- _EXERCISE DIRECTIONS_
Please restate every record below word for word.

----

(** C9, as stated, fails: with a WCS tag of 8 bytes that starts with [MS11]
    the run ends with [struct.error], and with a red gamma that is not a
    number and a green element that carries [Slope] it ends with
    [ValueError]; neither is the failed assertion. *)
Lemma malformed_wcs_other_exceptions :
  (dict_get bytes_eq_dec MS00
     [(b "MS00", b "MS11" ++ repeat x00 4)] = Some (b "MS11" ++ repeat x00 4) /\
   parse_tags sample_profile_short_wcs
   = Ok [(b "MS00", b "MS11" ++ repeat x00 4)] /\
   slice 0 4 (b "MS11" ++ repeat x00 4) <> b "MS10" /\
   sample_main sample_document sample_profile_short_wcs
   = mkOutcome (Uncaught StructError) [] None) /\
  (find [qname wcs "GreenTRC"]
     (sample_curves [sample_red_abc; sample_green_slope])
   = Some sample_green_slope /\
   In "Slope"%string (map fst (attrib sample_green_slope)) /\
   ~ In "Slope"%string ["Gamma"; "Offset1"; "Gain"]%string /\
   sample_main sample_document_abc_slope sample_profile
   = mkOutcome (Uncaught ValueError) [] None).
Proof.
  split; repeat split; try (vm_compute; reflexivity).
  - vm_compute. discriminate.
  - right. left. reflexivity.
  - intros [H|[H|[H|[]]]]; discriminate H.
Qed.

(** * Further properties of the program *)

(** ** Reading the tag table *)

Lemma int_from_bytes_nonneg (bs : bytes) : 0 <= int_from_bytes bs.
Proof.
  induction bs as [|x bs IH] using rev_ind; [reflexivity|].
  rewrite int_from_bytes_snoc. pose proof (byte_to_Z_range x). lia.
Qed.

Lemma u32_at_nonneg (d : bytes) (off : Z) : 0 <= u32_at d off.
Proof. apply int_from_bytes_nonneg. Qed.

Lemma unpack_entry (d : bytes) (i : Z) :
  0 <= i -> 132 + 12 * i + 12 <= len d ->
  unpack_from [FmtS 4; FmtI; FmtI] d (132 + 12 * i)
  = Ok [VBytes (entry_sig d i); VInt (entry_offset d i);
        VInt (entry_size d i)].
Proof.
  intros Hi Hlen.
  rewrite unpack_from_fits
    by (cbn [calcsize item_size]; change (Z.of_nat 4) with 4; lia).
  cbn [unpack_fields]. rewrite !skipn_skipn.
  unfold entry_sig, entry_offset, entry_size, u32_at, slice.
  repeat f_equal; lia.
Qed.

Lemma unpack_count (d : bytes) :
  132 <= len d -> unpack_from [FmtI] d 128 = Ok [VInt (u32_at d 128)].
Proof.
  intros Hlen. rewrite unpack_from_fits by (cbn [calcsize item_size]; lia).
  cbn [unpack_fields]. unfold u32_at, slice. repeat f_equal.
Qed.

Lemma parse_tags_loop_fits (d : bytes) (n : nat) :
  forall i res,
    0 <= i -> 132 + 12 * (i + Z.of_nat n) <= len d ->
    exists tags, parse_tags_loop d n i res = Ok tags.
Proof.
  induction n as [|n IH]; intros i res Hi Hlen; cbn [parse_tags_loop].
  - eauto.
  - rewrite unpack_entry by lia. cbn [bind]. apply IH; lia.
Qed.

Lemma parse_tags_loop_truncated (d : bytes) (n : nat) :
  forall i res,
    0 <= i -> 132 + 12 * i <= len d ->
    len d < 132 + 12 * (i + Z.of_nat n) ->
    parse_tags_loop d n i res = Raise StructError.
Proof.
  induction n as [|n IH]; intros i res Hi Hfit Hlen; cbn [parse_tags_loop].
  - lia.
  - destruct (Z_lt_le_dec (len d) (132 + 12 * i + 12)) as [Hs|Hl].
    + rewrite unpack_from_short
        by (cbn [calcsize item_size]; change (Z.of_nat 4) with 4; lia).
      reflexivity.
    + rewrite unpack_entry by lia. cbn [bind]. apply IH; lia.
Qed.

(** X1: [parse_tags] reads a table exactly when the input holds the count at
    offset 128 and the records the count announces; an input that is shorter
    raises [struct.error].  Where the records point is not checked. *)
Theorem parse_tags_succeeds_iff (prof_data : bytes) :
  ((exists tags, parse_tags prof_data = Ok tags) <->
   132 <= len prof_data /\
   132 + 12 * u32_at prof_data 128 <= len prof_data) /\
  (~ (132 <= len prof_data /\
      132 + 12 * u32_at prof_data 128 <= len prof_data) ->
   parse_tags prof_data = Raise StructError).
Proof.
  pose proof (u32_at_nonneg prof_data 128) as Hc.
  assert (Hfail : ~ (132 <= len prof_data /\
                     132 + 12 * u32_at prof_data 128 <= len prof_data) ->
                  parse_tags prof_data = Raise StructError).
  { intros Hn. unfold parse_tags.
    destruct (Z_lt_le_dec (len prof_data) 132) as [Hs|Hl].
    - rewrite unpack_from_short by (cbn [calcsize item_size]; lia).
      reflexivity.
    - rewrite unpack_count by exact Hl. cbn [bind].
      apply parse_tags_loop_truncated; lia. }
  split; [split|exact Hfail].
  - intros [tags Ht].
    destruct (Z_lt_le_dec (len prof_data) 132) as [Hs|Hl];
      [rewrite Hfail in Ht by lia; discriminate|].
    destruct (Z_lt_le_dec (len prof_data)
                (132 + 12 * u32_at prof_data 128)) as [Hs'|Hl'];
      [rewrite Hfail in Ht by lia; discriminate|].
    lia.
  - intros [Hl Hl']. unfold parse_tags.
    rewrite unpack_count by exact Hl. cbn [bind].
    apply parse_tags_loop_fits; lia.
Qed.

----

- _TASK OUTPUT_
(** C9, as stated, fails: with a WCS tag of 8 bytes that starts with [MS11]
    the run ends with [struct.error], and with a red gamma that is not a
    number and a green element that carries [Slope] it ends with
    [ValueError]; neither is the failed assertion. *)
Lemma malformed_wcs_other_exceptions :
  (dict_get bytes_eq_dec MS00
     [(b "MS00", b "MS11" ++ repeat x00 4)] = Some (b "MS11" ++ repeat x00 4) /\
   parse_tags sample_profile_short_wcs
   = Ok [(b "MS00", b "MS11" ++ repeat x00 4)] /\
   slice 0 4 (b "MS11" ++ repeat x00 4) <> b "MS10" /\
   sample_main sample_document sample_profile_short_wcs
   = mkOutcome (Uncaught StructError) [] None) /\
  (find [qname wcs "GreenTRC"]
     (sample_curves [sample_red_abc; sample_green_slope])
   = Some sample_green_slope /\
   In "Slope"%string (map fst (attrib sample_green_slope)) /\
   ~ In "Slope"%string ["Gamma"; "Offset1"; "Gain"]%string /\
   sample_main sample_document_abc_slope sample_profile
   = mkOutcome (Uncaught ValueError) [] None).
Proof.
  split; repeat split; try (vm_compute; reflexivity).
  - vm_compute. discriminate.
  - right. left. reflexivity.
  - intros [H|[H|[H|[]]]]; discriminate H.
Qed.

(** * Further properties of the program *)

(** ** Reading the tag table *)

Lemma int_from_bytes_nonneg (bs : bytes) : 0 <= int_from_bytes bs.
Proof.
  induction bs as [|x bs IH] using rev_ind; [reflexivity|].
  rewrite int_from_bytes_snoc. pose proof (byte_to_Z_range x). lia.
Qed.

Lemma u32_at_nonneg (d : bytes) (off : Z) : 0 <= u32_at d off.
Proof. apply int_from_bytes_nonneg. Qed.

Lemma unpack_entry (d : bytes) (i : Z) :
  0 <= i -> 132 + 12 * i + 12 <= len d ->
  unpack_from [FmtS 4; FmtI; FmtI] d (132 + 12 * i)
  = Ok [VBytes (entry_sig d i); VInt (entry_offset d i);
        VInt (entry_size d i)].
Proof.
  intros Hi Hlen.
  rewrite unpack_from_fits
    by (cbn [calcsize item_size]; change (Z.of_nat 4) with 4; lia).
  cbn [unpack_fields]. rewrite !skipn_skipn.
  unfold entry_sig, entry_offset, entry_size, u32_at, slice.
  repeat f_equal; lia.
Qed.

Lemma unpack_count (d : bytes) :
  132 <= len d -> unpack_from [FmtI] d 128 = Ok [VInt (u32_at d 128)].
Proof.
  intros Hlen. rewrite unpack_from_fits by (cbn [calcsize item_size]; lia).
  cbn [unpack_fields]. unfold u32_at, slice. repeat f_equal.
Qed.

Lemma parse_tags_loop_fits (d : bytes) (n : nat) :
  forall i res,
    0 <= i -> 132 + 12 * (i + Z.of_nat n) <= len d ->
    exists tags, parse_tags_loop d n i res = Ok tags.
Proof.
  induction n as [|n IH]; intros i res Hi Hlen; cbn [parse_tags_loop].
  - eauto.
  - rewrite unpack_entry by lia. cbn [bind]. apply IH; lia.
Qed.

Lemma parse_tags_loop_truncated (d : bytes) (n : nat) :
  forall i res,
    0 <= i -> 132 + 12 * i <= len d ->
    len d < 132 + 12 * (i + Z.of_nat n) ->
    parse_tags_loop d n i res = Raise StructError.
Proof.
  induction n as [|n IH]; intros i res Hi Hfit Hlen; cbn [parse_tags_loop].
  - lia.
  - destruct (Z_lt_le_dec (len d) (132 + 12 * i + 12)) as [Hs|Hl].
    + rewrite unpack_from_short
        by (cbn [calcsize item_size]; change (Z.of_nat 4) with 4; lia).
      reflexivity.
    + rewrite unpack_entry by lia. cbn [bind]. apply IH; lia.
Qed.

(** X1: [parse_tags] reads a table exactly when the input holds the count at
    offset 128 and the records the count announces; an input that is shorter
    raises [struct.error].  Where the records point is not checked. *)
Theorem parse_tags_succeeds_iff (prof_data : bytes) :
  ((exists tags, parse_tags prof_data = Ok tags) <->
   132 <= len prof_data /\
   132 + 12 * u32_at prof_data 128 <= len prof_data) /\
  (~ (132 <= len prof_data /\
      132 + 12 * u32_at prof_data 128 <= len prof_data) ->
   parse_tags prof_data = Raise StructError).
Proof.
  pose proof (u32_at_nonneg prof_data 128) as Hc.
  assert (Hfail : ~ (132 <= len prof_data /\
                     132 + 12 * u32_at prof_data 128 <= len prof_data) ->
                  parse_tags prof_data = Raise StructError).
  { intros Hn. unfold parse_tags.
    destruct (Z_lt_le_dec (len prof_data) 132) as [Hs|Hl].
    - rewrite unpack_from_short by (cbn [calcsize item_size]; lia).
      reflexivity.
    - rewrite unpack_count by exact Hl. cbn [bind].
      apply parse_tags_loop_truncated; lia. }
  split; [split|exact Hfail].
  - intros [tags Ht].
    destruct (Z_lt_le_dec (len prof_data) 132) as [Hs|Hl];
      [rewrite Hfail in Ht by lia; discriminate|].
    destruct (Z_lt_le_dec (len prof_data)
                (132 + 12 * u32_at prof_data 128)) as [Hs'|Hl'];
      [rewrite Hfail in Ht by lia; discriminate|].
    lia.
  - intros [Hl Hl']. unfold parse_tags.
    rewrite unpack_count by exact Hl. cbn [bind].
    apply parse_tags_loop_fits; lia.
Qed.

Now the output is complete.